Introduction: Despite the proven efficacy of 3-hydroxy-3-methylglutaryl coenzyme A reductase inhibitors (statins) in lowering total and low-density lipoprotein cholesterol (LDL-C), many patients do not reach recommended lipid targets. This study compared pitavastatin, a new and highly effective statin, and simvastatin in patients at high risk of coronary heart disease (CHD). The primary objective was to demonstrate noninferiority of pitavastatin to simvastatin. Methods: The study was a phase 3, randomized, double-blind, double-dummy, parallel-group, active-controlled study conducted at 37 centers in five European countries. Following a dietary run-in period of 6-8 weeks, patients with primary hypercholesterolemia or combined dyslipidemia and at least two CHD risk factors were randomized 2: 1 to receive pitavastatin 4 mg or simvastatin 40 mg once daily for 12 weeks.
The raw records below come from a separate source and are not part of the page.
(** ** Building records, then verifying them *)

Lemma build_alloc specs w :
  build specs w
  = (Ok (seq (length (heap w)) (length specs)),
     with_heap (heap w ++ map new_object specs) w).
Proof.
  revert w. induction specs as [|spec specs IH]; intros w.
  - simpl. unfold ret, with_heap. rewrite app_nil_r. by destruct w.
  - cbn [build]. unfold bind at 1. rewrite NFT_new_alloc.
    unfold bind at 1. rewrite IH. unfold ret, with_heap. simpl.
    rewrite length_app, <- app_assoc. simpl. by rewrite Nat.add_1_r.
Qed.

Lemma new_objects_consistent specs : Forall self_consistent (map new_object specs).
Proof.
  induction specs; constructor; [|done]. by apply self_consistent_signature.
Qed.

(** Among self-consistent records a rejection is always a duplicate. *)
Lemma verify_loop_consistent_failure refs seen w os w' :
  objects (heap w) refs = Some os ->
  Forall self_consistent os ->
  verify_loop refs seen w = (Ok false, w') ->
  exists o, o ∈ os /\ w' = emit (Print (DuplicateSignature (token_id o))) w.
Proof.
  revert seen os. induction refs as [|r refs IH]; intros seen os.
  - intros [= <-] _ [=].
  - intros (o & os' & Hr & Hos & ->)%objects_cons_inv [Ho Hok]%Forall_cons.
    rewrite (verify_loop_cons _ _ _ _ _ Hr).
    apply self_consistent_signature in Ho. rewrite <- Ho.
    rewrite bool_decide_eq_true_2 by done. simpl negb. cbv iota.
    case_bool_decide.
    + intros [= <-]. exists o. split; [left|done].
    + intros Hrun. destruct (IH _ _ Hos Hok Hrun) as (o' & Ho' & ->).
      exists o'. split; [by right|done].
Qed.

(** X15: records that were just built can only fail verification by
    duplication, never by mismatch: verifying a freshly built list answers
    [True] exactly when the digests of the metadata are pairwise distinct,
    and otherwise prints a duplicate line. *)
Theorem build_then_verify (specs : list (str * dict str str)) (w : World) :
  exists refs w',
    build specs w = (Ok refs, w')
    /\ ((cross_verify_nfts refs w').1 = Ok true
        <-> NoDup (map (fun spec => signature_of spec.2) specs))
    /\ ((cross_verify_nfts refs w').1 = Ok false ->
        exists spec,
          spec ∈ specs
          /\ (cross_verify_nfts refs w').2
             = emit (Print (DuplicateSignature spec.1)) w').
Proof.
  eexists _, _. split; [apply build_alloc|].
  set (w' := with_heap _ w). set (refs := seq _ _).
  assert (objects (heap w') refs = Some (map new_object specs)) as Hos.
  { subst w' refs. simpl. rewrite <- (length_map new_object specs).
    apply objects_appended. }
  pose proof (new_objects_consistent specs) as Hok.
  assert (map signature (map new_object specs)
          = map (fun spec => signature_of spec.2) specs) as Hsigs
    by (by rewrite map_map).
  split.
  - rewrite <- Hsigs.
    destruct (cross_verify_outcome refs w' _ Hos)
      as [(-> & _ & Hnd) | (? & ? & _ & _ & -> & Hbad)]; simpl; [done|].
    split; [done|]. intros Hnd. by destruct Hbad.
  - intros Hfalse.
    destruct (cross_verify_nfts refs w') as [res w''] eqn:Hrun.
    simpl in Hfalse. subst res.
    destruct (verify_loop_consistent_failure _ _ _ _ _ Hos Hok Hrun)
      as (o & [spec [-> Hspec]]%list_elem_of_fmap & ->).
    by exists spec.
Qed.

(** ** The further statements at sample inputs *)

Ltac valid_by_computation :=
  split; [repeat constructor; by_computation | distinct_by_computation].


Lemma cross_verify_prints_one_line_witness :
  exists verdict,
    (cross_verify_nfts [0; 1; 2; 3] cloned_world).1 = Ok verdict
    /\ if verdict then (cross_verify_nfts [0; 1; 2; 3] cloned_world).2 = cloned_world
       else exists o e,
              o ∈ [object1; object2; clone1; object3] /\ names_record e o
              /\ (cross_verify_nfts [0; 1; 2; 3] cloned_world).2 = emit e cloned_world.
Proof.
  refine (cross_verify_prints_one_line cloned_world [0; 1; 2; 3]
            [object1; object2; clone1; object3] _).
  by_computation.
Defined.

(** Forwards the clone [nft4] is named, backwards [nft1]: the verdict is
    the same. *)
Lemma cross_verify_verdict_order_independent_witness :
  (cross_verify_nfts [0; 1; 2; 3] cloned_world).1
  = (cross_verify_nfts [3; 2; 1; 0] cloned_world).1.
Proof.
  refine (cross_verify_verdict_order_independent cloned_world
            [0; 1; 2; 3] [3; 2; 1; 0] [object1; object2; clone1; object3] _ _).
  - apply (Permutation_rev [0; 1; 2; 3]).
  - by_computation.
Defined.

Lemma cross_verify_duplicate_any_key_order_witness :
  cross_verify_nfts [0; 1; 2; 3] reordered_world
  = (Ok false, emit (Print (DuplicateSignature (py "nft5"))) reordered_world).
Proof.
  refine (cross_verify_duplicate_any_key_order reordered_world [] [1] [3] 0 2
            [] [object2] object1 reordered_clone1 _ _ _ _ _ _ _).
  - by_computation.
  - by_computation.
  - by_computation.
  - by_computation.
  - symmetry. apply (Permutation_cons_append (tail metadata1) (py "owner", py "alice")).
  - by_computation.
  - valid_by_computation.
Defined.

Lemma cross_verify_ignores_token_id_witness :
  (cross_verify_nfts [0; 1; 2] (world_of mock_objects)).1
  = (cross_verify_nfts [0; 1; 2] (world_of same_id_objects)).1.
Proof.
  refine (cross_verify_ignores_token_id (world_of mock_objects)
            (world_of same_id_objects) [0; 1; 2] [0; 1; 2]
            mock_objects same_id_objects _ _ _ _).
  - by_computation.
  - by_computation.
  - reflexivity.
  - reflexivity.
Defined.

Lemma cross_verify_rejects_repeated_reference_witness :
  (cross_verify_nfts [0; 1; 0] (world_of mock_objects)).1 = Ok false.
Proof.
  refine (cross_verify_rejects_repeated_reference (world_of mock_objects)
            [] [1] [] 0 [object1; object2; object1] _).
  by_computation.
Defined.

Lemma main_loop_all_or_nothing_witness :
  exists o e,
    o ∈ [object1; tampered2; object3] /\ names_record e o
    /\ main_loop cross_verify_nfts [0; 1; 2] (range 1 (MAX_CYCLES + 1)) tampered_world
       = (Ok tt, emit (Print FatalVerificationFailed)
                   (emit e (emit (Print (CycleBanner 1)) tampered_world))).
Proof.
  refine (proj2 (main_loop_all_or_nothing tampered_world [0; 1; 2]
                   (range 1 (MAX_CYCLES + 1)) [object1; tampered2; object3] _)
            _ 1%Z [2; 3; 4; 5]%Z _).
  - by_computation.
  - intros [Hok _]. apply Forall_cons in Hok as [_ Hok].
    apply Forall_cons in Hok as [Hbad _]. vm_compute in Hbad. discriminate Hbad.
  - reflexivity.
Defined.

Lemma cross_verify_rejects_malformed_signature_witness :
  cross_verify_nfts [0; 1; 2] shouting_world
  = (Ok false, emit (Print (MismatchedSignature (py "nft1"))) shouting_world).
Proof.
  refine (cross_verify_rejects_malformed_signature shouting_world [0] [2] 1
            [object2] shouting1 _ _ _ _).
  - by_computation.
  - valid_by_computation.
  - by_computation.
  - by_computation.
Defined.

Lemma signature_blind_to_surrogate_split_witness :
  compute_signature (split_values emoji_metadata) = compute_signature emoji_metadata
  /\ split_values emoji_metadata <> emoji_metadata.
Proof.
  destruct (signature_blind_to_surrogate_split emoji_metadata) as (Hsig & _ & Hne).
  - distinct_by_computation.
  - split; [exact Hsig|]. apply Hne.
    exists (py "mood", [0x1F600%N]), 0x1F600%N.
    split; [|split].
    + apply list_elem_of_In. right. left. reflexivity.
    + apply list_elem_of_In. left. reflexivity.
    + vm_compute. discriminate.
Defined.

Lemma main_loop_one_cycle_witness :
  main_loop always_succeeds [] [1%Z] (world_of [])
  = (Ok tt,
     mkWorld [] (Print (CycleBanner 1) :: cycle_events 1 (world_of []))
             (sensors (world_of [])) 3 (clock (world_of [])) 1).
Proof.
  refine (main_loop_one_cycle always_succeeds [] 1 (world_of []) _).
  reflexivity.
Defined.

Lemma main_loop_resources_witness :
  exists evs w',
    main_loop always_succeeds [] [1; 2]%Z (world_of []) = (Ok tt, w')
    /\ trace w' = evs
    /\ drawn w' = 6
    /\ ticks w' = 2
    /\ pauses evs = [0.5; 0.5]%float
    /\ last evs = Some (Sleep 0.5).
Proof.
  destruct (main_loop_resources always_succeeds [] [1; 2]%Z (world_of []))
    as (evs & w' & Hrun & Ht & Hd & Hk & Hp & Hlast).
  - reflexivity.
  - exists evs, w'. repeat split; [exact Hrun|exact Ht|exact Hd|exact Hk|exact Hp|].
    apply Hlast. discriminate.
Defined.

Lemma think_nan_is_anomaly_witness :
  exists avg,
    is_nan avg = true
    /\ think faulty_reading (world_of [])
       = (Ok (py "anomaly", avg),
          emit (Print (AverageReading avg (py "anomaly"))) (world_of []))
    /\ forall w', act (py "anomaly") avg w'
                  = (Ok tt, emit (Print (OutsideNormalRange avg)) w').
Proof.
  refine (think_nan_is_anomaly faulty_reading (world_of []) _).
  exists (py "humidity", PrimFloat.nan). split.
  - apply list_elem_of_In. right. left. reflexivity.
  - reflexivity.
Defined.

(** ** The canonical text determines the metadata *)

Lemma parse_hex4_digits n r :
  (n < 2 ^ 16)%N ->
  parse_hex4 (map (fun i => SHA256.hex_digit (N.land (N.shiftr n (4 * i)) 0xF))
                  [3; 2; 1; 0]%N ++ r)
  = Some (n, r).
Proof.
  intros Hn.
  pose (p := fun n =>
    bool_decide
      (parse_hex4 (map (fun i => SHA256.hex_digit (N.land (N.shiftr n (4 * i)) 0xF))
                       [3; 2; 1; 0]%N)
       = Some (n, []))).
  assert (p n = true) as Hp.
  { apply (forall_bits_spec 16); [|done]. vm_compute. reflexivity. }
  apply bool_decide_eq_true in Hp. cbn [map app] in *. unfold parse_hex4 in *.
  repeat match goal with
         | H : context [hex_value ?d] |- _ => destruct (hex_value d); try discriminate H
         end.
  by injection Hp as ->.
Qed.

Lemma unescape_u n r :
  (n < 2 ^ 16)%N ->
  unescape (JSON.u_escape n ++ r)
  = if ((0xD800 <=? n) && (n <=? 0xDBFF))%N then
      match r with
      | b :: u :: rest3 =>
          if ((b =? 92) && (u =? 117))%N then
            match parse_hex4 rest3 with
            | Some (m, rest4) =>
                Some ((0x10000 + (n - 0xD800) * 1024 + (m - 0xDC00))%N, rest4)
            | None => None
            end
          else None
      | _ => None
      end
    else Some (n, r).
Proof.
  intros Hn. unfold JSON.u_escape, JSON.backslash.
  rewrite <- app_assoc. cbn [app]. unfold unescape.
  change (92 =? 92)%N with true. change (117 =? 117)%N with true. cbv iota.
  by rewrite parse_hex4_digits.
Qed.

Lemma surrogate_sums x :
  (x < 2 ^ 10)%N ->
  N.lor 0xD800 x = (0xD800 + x)%N /\ N.lor 0xDC00 x = (0xDC00 + x)%N.
Proof.
  intros Hx.
  pose (p := fun x => ((N.lor 0xD800 x =? 0xD800 + x) && (N.lor 0xDC00 x =? 0xDC00 + x))%N).
  assert (p x = true) as Hp.
  { apply (forall_bits_spec 10); [|done]. vm_compute. reflexivity. }
  apply andb_prop in Hp as [H1%N.eqb_eq H2%N.eqb_eq]. by split.
Qed.

(** Reading back what [escape_char] wrote gives the character again. *)
Lemma unescape_escape c r :
  scalar c = true -> unescape (JSON.escape_char c ++ r) = Some (c, r).
Proof.
  unfold scalar, is_surrogate.
  intros [Hmax%N.ltb_lt Hsur%negb_true_iff]%andb_prop.
  unfold JSON.escape_char, JSON.quote, JSON.backslash.
  repeat match goal with
         | |- context [if (c =? ?k)%N then _ else _] =>
             destruct (N.eqb_spec c k) as [->|?]; [reflexivity|]
         end.
  destruct ((32 <=? c)%N && (c <=? 126)%N) eqn:Hprint.
  { cbn [app]. unfold unescape.
    by replace (c =? 92)%N with false by (symmetry; by apply N.eqb_neq). }
  destruct (N.ltb_spec c 0x10000) as [Hbmp|Hastral].
  - rewrite unescape_u by (simpl; lia).
    destruct (N.leb_spec 0xD800 c), (N.leb_spec c 0xDBFF); simpl in *; try done.
    destruct (N.leb_spec c 0xDFFF); [done|lia].
  - set (v := (c - 0x10000)%N).
    assert (N.land (N.shiftr v 10) 0x3FF = v / 1024 /\ N.land v 0x3FF = v mod 1024)%N
      as [Hhi Hlo].
    { change 0x3FF%N with (N.ones 10). rewrite !N.land_ones, N.shiftr_div_pow2.
      split; [|done]. apply N.mod_small.
      apply N.Div0.div_lt_upper_bound. subst v. simpl. lia. }
    assert (v mod 1024 < 1024)%N as Hlo_lt by (by apply N.mod_lt).
    assert (v / 1024 < 1024)%N as Hhi_lt
      by (apply N.Div0.div_lt_upper_bound; subst v; lia).
    rewrite Hhi, Hlo.
    rewrite (proj1 (surrogate_sums (v / 1024) Hhi_lt)).
    rewrite (proj2 (surrogate_sums (v mod 1024) Hlo_lt)).
    rewrite <- app_assoc, unescape_u by (simpl; lia).
    replace ((55296 <=? 55296 + v / 1024) && (55296 + v / 1024 <=? 56319))%N
      with true
      by (symmetry; apply andb_true_iff; split; apply N.leb_le; lia).
    unfold JSON.u_escape, JSON.backslash at 1. rewrite <- app_assoc. cbn [app].
    change ((92 =? 92) && (117 =? 117))%N with true. cbv iota.
    rewrite parse_hex4_digits by (simpl; lia).
    f_equal. f_equal. pose proof (N.div_mod v 1024). subst v. lia.
Qed.

(** An escaped character never starts with a bare quote. *)
Lemma escape_char_head c :
  exists x rest, JSON.escape_char c = x :: rest /\ x <> JSON.quote.
Proof.
  unfold JSON.escape_char, JSON.u_escape, JSON.quote, JSON.backslash.
  repeat match goal with
         | |- context [if (c =? ?k)%N then _ else _] =>
             destruct (N.eqb_spec c k) as [->|?]; [by eexists _, _|]
         end.
  destruct ((32 <=? c)%N && (c <=? 126)%N); [by eexists _, _|].
  destruct (c <? 65536)%N; by eexists _, _.
Qed.

Lemma escaped_chars_inj s t r r' :
  well_formed s = true -> well_formed t = true ->
  concat (map JSON.escape_char s) ++ JSON.quote :: r
  = concat (map JSON.escape_char t) ++ JSON.quote :: r' ->
  s = t /\ r = r'.
Proof.
  revert t. induction s as [|c s IH]; intros [|c' t]; cbn [map concat forallb well_formed].
  - intros _ _ [= ->]. done.
  - intros _ _ Heq. exfalso.
    destruct (escape_char_head c') as (x & rest & Hc' & Hx).
    rewrite Hc' in Heq. cbn [app] in Heq. congruence.
  - intros _ _ Heq. exfalso.
    destruct (escape_char_head c) as (x & rest & Hc & Hx).
    rewrite Hc in Heq. cbn [app] in Heq. congruence.
  - intros [Hc Hs]%andb_prop [Hc' Ht]%andb_prop Heq.
    rewrite <- !app_assoc in Heq.
    apply (f_equal unescape) in Heq.
    rewrite !unescape_escape in Heq by done.
    injection Heq as -> Heq.
    destruct (IH t Hs Ht Heq) as [-> ->]. done.
Qed.
(** C4. One run of the expiration job at [now] leaves every story with
    [expiresAt <= now] with [isActive = false] and its other fields as they
    were, leaves every story with [expiresAt > now] as it is (its flag
    included), keeps the set of story ids (no row is deleted, none is added)
    and every other collection, and a second run at the same [now] changes
    nothing. *)
Theorem C4_expiration_job_sweeps_and_is_idempotent (now : Date) (w : World) :
  let w' := story_expiration_job now w in
  (∀ id s, stories w !! id = Some s → Story.expiresAt s ≤ now →
     ∃ s', stories w' !! id = Some s' ∧
       Story.isActive s' = false ∧
       Story.userId s' = Story.userId s ∧ Story.mediaUrl s' = Story.mediaUrl s ∧
       Story.mediaId s' = Story.mediaId s ∧ Story.caption s' = Story.caption s ∧
       Story.createdAt s' = Story.createdAt s ∧ Story.expiresAt s' = Story.expiresAt s) ∧
  (∀ id s, stories w !! id = Some s → Story.expiresAt s > now →
     stories w' !! id = Some s) ∧
  dom (stories w') = dom (stories w) ∧
  (posts w' = posts w ∧ storyviews w' = storyviews w ∧ likes w' = likes w ∧
   follows w' = follows w ∧ notifications w' = notifications w ∧
   destroyed w' = destroyed w) ∧
  story_expiration_job now w' = w'.
Proof.
  unfold story_expiration_job, Story_updateMany. cbn [snd].
  split; [|split; [|split; [|split]]].
  - intros id s Hs Hle. cbn [stories set_stories].
    rewrite lookup_fmap, Hs; cbn. rewrite decide_True by done.
    eexists. split; [reflexivity|]. by destruct s.
  - intros id s Hs Hgt. cbn [stories set_stories].
    rewrite lookup_fmap, Hs; cbn. rewrite decide_False by lia. done.
  - cbn [stories set_stories]. apply dom_fmap_L.
  - done.
  - unfold set_stories. cbn. f_equal.
    apply map_eq. intros id. rewrite !lookup_fmap.
    destruct (stories w !! id) as [s|]; [|done]. cbn. f_equal.
    apply (expire_twice now s).
Qed.

Lemma C4_expiration_job_sweeps_and_is_idempotent_witness :
  let old := Story.mk 2 "https://media/m1" "stories/2/m1" None 0 1000 true in
  let new := Story.mk 3 "https://media/m2" "stories/3/m2" None 500 1500 true in
  let w := mkWorld {[ 7%N := old; 8%N := new ]} ∅ [] [] [] [] [] in
  (stories w !! 7%N = Some old ∧ Story.expiresAt old ≤ 1000 ∧
   stories (story_expiration_job 1000 w) !! 7%N =
     Some (Story.mk 2 "https://media/m1" "stories/2/m1" None 0 1000 false)) ∧
  (stories w !! 8%N = Some new ∧ Story.expiresAt new > 1000 ∧
   stories (story_expiration_job 1000 w) !! 8%N = Some new).
Proof.
  intros old new w.
  assert (H7 : stories w !! 7%N = Some old) by reflexivity.
  assert (H8 : stories w !! 8%N = Some new) by reflexivity.
  assert (Hold : Story.expiresAt old ≤ 1000) by (simpl; lia).
  assert (Hnew : Story.expiresAt new > 1000) by (simpl; lia).
  destruct (C4_expiration_job_sweeps_and_is_idempotent 1000 w) as (Hexp & Hkeep & _).
  split.
  - split; [exact H7|]. split; [exact Hold|].
    destruct (Hexp 7%N old H7 Hold) as (s' & Hs' & Hact & Hu & Hurl & Hm & Hc & Hcr & Hex).
    destruct s'. unfold old in Hu, Hurl, Hm, Hc, Hcr, Hex. simpl in *. subst. exact Hs'.
  - split; [exact H8|]. split; [exact Hnew|]. exact (Hkeep 8%N new H8 Hnew).
Defined.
The primary efficacy variable was the change in LDL-C from baseline. Results: In total, 355 patients were randomized, 236 to pitavastatin and 119 to simvastatin; 330 patients (223 and 107, respectively) completed the study. In the pitavastatin group, mean (+/- SD) reduction in LDL-C concentrations from baseline was -44.0 +/- 12.8% compared with -43.8 +/- 14.4% in the simvastatin group. The adjusted mean treatment difference (simvastatin - pitavastatin) was 0.31% (95% confidence interval -2.47, 3.09; P=0.829), which was within the predefined noninferiority range. More than 80% of patients in each group reached recommended LDL-C targets. Pitavastatin provided a greater increase in high-density lipoprotein cholesterol (HDL-C; 6.8% vs. 4.5%; P=0.083) and a significantly greater decrease in triglycerides (-19.8% vs. -14.8%; P=0.044) than simvastatin. Both treatments were well tolerated. Conclusion: Pitavastatin 4 mg is as effective as simvastatin 40 mg in lowering LDL-C in dyslipidemic patients at high risk of CHD, with additional effects on HDL-C and triglycerides. Therefore, pitavastatin may be appropriate for the management of dyslipidemic patients at high cardiovascular risk.